Accepting that most of our ideas won’t make the cut means not prizing them too highly. We have to acknowledge that there’s always room for improvement and that the true waste doesn’t lie in exploring novel concepts that might just lead nowhere: it lies in deterring novel concepts in the first place.
Its not rocket science and its not magic either
A leading thinker of recent vintage, Paul Lutus, who designed equipment for NASA missions before writing some of the most important programs in the history of personal computing, has argued that there are “idea producers” and “idea consumers”. He once said of the latter: “The central organising principle of this class is that ideas come from somewhere else – from magical persons, geniuses, ‘them’.”

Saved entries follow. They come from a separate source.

Lemma tables_ok_unsubscribe c id cm : tables_ok cm -> tables_ok (unsubscribe c id cm).
Proof.
  intros Hok. pose proof Hok as (Hown & Hplain & Hin).
  unfold unsubscribe. cases_at cm c old Hc v Hv; [| |done].
  - destruct (Hown c old Hc) as (Hne & Hsorted & Hbelow).
    case_decide as Hlen; (split; [|split]); cbn [subscribers builtins nextId]; try done.
    + intros d subs. destruct (decide (c = d)) as [->|Hcd].
      * by rewrite lookup_delete_eq.
      * rewrite lookup_delete_ne by done. apply Hown.
    + intros d subs. destruct (decide (c = d)) as [->|Hcd].
      * by rewrite lookup_delete_eq.
      * rewrite lookup_delete_ne by done. apply Hplain.
    + intros d subs. destruct (decide (c = d)) as [->|Hcd].
      * rewrite lookup_insert_eq. intros [= <-].
        split; [by apply delete_nonempty | by apply delete_ok].
      * rewrite lookup_insert_ne by done. apply Hown.
    + intros d subs. destruct (decide (c = d)) as [->|Hcd].
      * intros _. by apply (Hplain d old).
      * rewrite lookup_insert_ne by done. apply Hplain.
  - destruct (props_on_ok cm c Hok) as [Hsorted Hbelow].
    assert (Hnew : forall d props,
              <[c:=Obj.delete id (props_on cm c)]> (builtins cm) !! d = Some props ->
              StronglySorted lt (Obj.keys props)
              /\ Forall (fun k => k < nextId cm) (Obj.keys props)).
    { intros d props. destruct (decide (c = d)) as [->|Hcd].
      - rewrite lookup_insert_eq. intros [= <-]. by apply delete_ok.
      - rewrite lookup_insert_ne by done. apply Hin. }
    case_decide as Hlen; (split; [|split]); cbn [subscribers builtins nextId]; try done.
    + intros d subs. destruct (decide (c = d)) as [->|Hcd].
      * by rewrite lookup_delete_eq.
      * rewrite lookup_delete_ne by done. apply Hown.
    + intros d subs. destruct (decide (c = d)) as [->|Hcd].
      * by rewrite lookup_delete_eq.
      * rewrite lookup_delete_ne by done. apply Hplain.
Qed.

Lemma tables_ok_remove_entry c cm : tables_ok cm -> tables_ok (remove_entry c cm).
Proof.
  intros (Hown & Hplain & Hin). split; [|split]; cbn [remove_entry subscribers builtins nextId];
    [| |done]; intros d subs; (destruct (decide (c = d)) as [->|Hcd];
      [by rewrite lookup_delete_eq | rewrite lookup_delete_ne by done]).
  - apply Hown.
  - apply Hplain.
Qed.

Lemma tables_ok_step cm o : tables_ok cm -> tables_ok (step cm o).
Proof.
  destruct o; simpl; [apply tables_ok_subscribe | apply tables_ok_unsubscribe].
Qed.

Lemma tables_ok_happen cm ev : tables_ok cm -> tables_ok (happen cm ev).
Proof.
  destruct ev; simpl; [apply tables_ok_step | apply tables_ok_remove_entry].
Qed.

Lemma tables_ok_run ops cm : tables_ok cm -> tables_ok (run ops cm).
Proof.
  revert cm. induction ops as [|o ops IH]; intros cm Hok; simpl; [done|].
  by apply IH, tables_ok_step.
Qed.

Lemma tables_ok_play evs cm : tables_ok cm -> tables_ok (play evs cm).
Proof.
  revert cm. induction evs as [|ev evs IH]; intros cm Hok; simpl; [done|].
  by apply IH, tables_ok_happen.
Qed.

Lemma broker_in_step_create store : broker_in_step (create store).
Proof.
  intros c. simpl. rewrite lookup_empty. split.
  - by intros [? ?].
  - intros H. by apply not_elem_of_empty in H.
Qed.

Lemma broker_in_step_subscribe c fn cm :
  broker_in_step cm -> broker_in_step (subscribe c fn cm).2.
Proof.
  intros Hb d. unfold subscribe. cbn [snd]. cases_at cm c old Hc v Hv;
    cbn [subscribers subConn].
  - rewrite <- (Hb d). destruct (decide (c = d)) as [->|Hcd].
    + rewrite lookup_insert_eq, Hc. split; eauto.
    + by rewrite lookup_insert_ne.
  - apply Hb.
  - rewrite active_subscribe, elem_of_union, elem_of_singleton, <- (Hb d).
    destruct (decide (c = d)) as [->|Hcd].
    + rewrite lookup_insert_eq. split; eauto.
    + rewrite lookup_insert_ne by done. split; [by right|].
      by intros [->|?].
Qed.

Lemma broker_in_step_unsubscribe c id cm :
  broker_in_step cm -> broker_in_step (unsubscribe c id cm).
Proof.
  intros Hb d. unfold unsubscribe. cases_at cm c old Hc v Hv; [| |by apply Hb].
  - case_decide as Hlen; cbn [subscribers subConn].
    + rewrite active_unsubscribe, elem_of_difference, elem_of_singleton, <- (Hb d).
      destruct (decide (c = d)) as [->|Hcd].
      * rewrite lookup_delete_eq. split; [by intros [? ?] | by intros [_ ?]].
      * rewrite lookup_delete_ne by done. split; [by split | by intros [? _]].
    + rewrite <- (Hb d). destruct (decide (c = d)) as [->|Hcd].
      * rewrite lookup_insert_eq, Hc. split; eauto.
      * by rewrite lookup_insert_ne.
  - case_decide as Hlen; cbn [subscribers subConn]; [|by apply Hb].
    rewrite active_unsubscribe, elem_of_difference, elem_of_singleton, <- (Hb d).
    destruct (decide (c = d)) as [->|Hcd].
    + rewrite lookup_delete_eq. split; [by intros [? ?] | by intros [_ ?]].
    + rewrite lookup_delete_ne by done. split; [by split | by intros [? _]].
Qed.

Lemma broker_in_step_run ops cm : broker_in_step cm -> broker_in_step (run ops cm).
Proof.
  revert cm. induction ops as [|o ops IH]; intros cm Hb; simpl; [done|].
  apply IH. destruct o; simpl;
    [by apply broker_in_step_subscribe | by apply broker_in_step_unsubscribe].
Qed.

(** ** The registry and the broker subscriptions *)

Lemma entry_has_listener cm c :
  tables_ok cm -> is_Some (subscribers cm !! c) ->
  exists id fn, listener cm c id = Some fn.
Proof.
  intros (Hown & _ & _) [subs Hsubs]. destruct (Hown c subs Hsubs) as (Hne & _ & _).
  destruct subs as [|[k g] subs]; [done|].
  exists k, g. unfold listener. rewrite (subscribers_at_table cm c _ Hsubs).
  simpl. by rewrite decide_True.
Qed.

Lemma subscribe_first c fn cm :
  subscribers cm !! c = None -> plain c ->
  is_Some (subscribers (subscribe c fn cm).2 !! c)
  /\ subConn (subscribe c fn cm).2 = subConn cm ++ [SUBSCRIBE c].
Proof.
  intros Hc Hplain. unfold subscribe. rewrite (subscribers_at_undefined cm c Hc Hplain).
  simpl. rewrite lookup_insert_eq. eauto.
Qed.

Lemma subscribe_again c fn cm :
  is_Some (subscribers cm !! c) -> subConn (subscribe c fn cm).2 = subConn cm.
Proof.
  intros [subs Hsubs]. unfold subscribe. by rewrite (subscribers_at_table cm c subs Hsubs).
Qed.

A key lesson for the management of any organisation is that the more it encourages “idea producers” – and, by extension, the less it unwittingly cultivates “idea consumers” – the more likely it is to achieve success through innovation.
Ultimately, every organisation has the choice of nurturing ideas or stifling them. We can stand on the shoulders of giants or spend our time anxiously glancing back over our own. Why would anyone choose the latter? As Newton lamented: “I can calculate the motion of heavenly bodies – but not the madness of people.”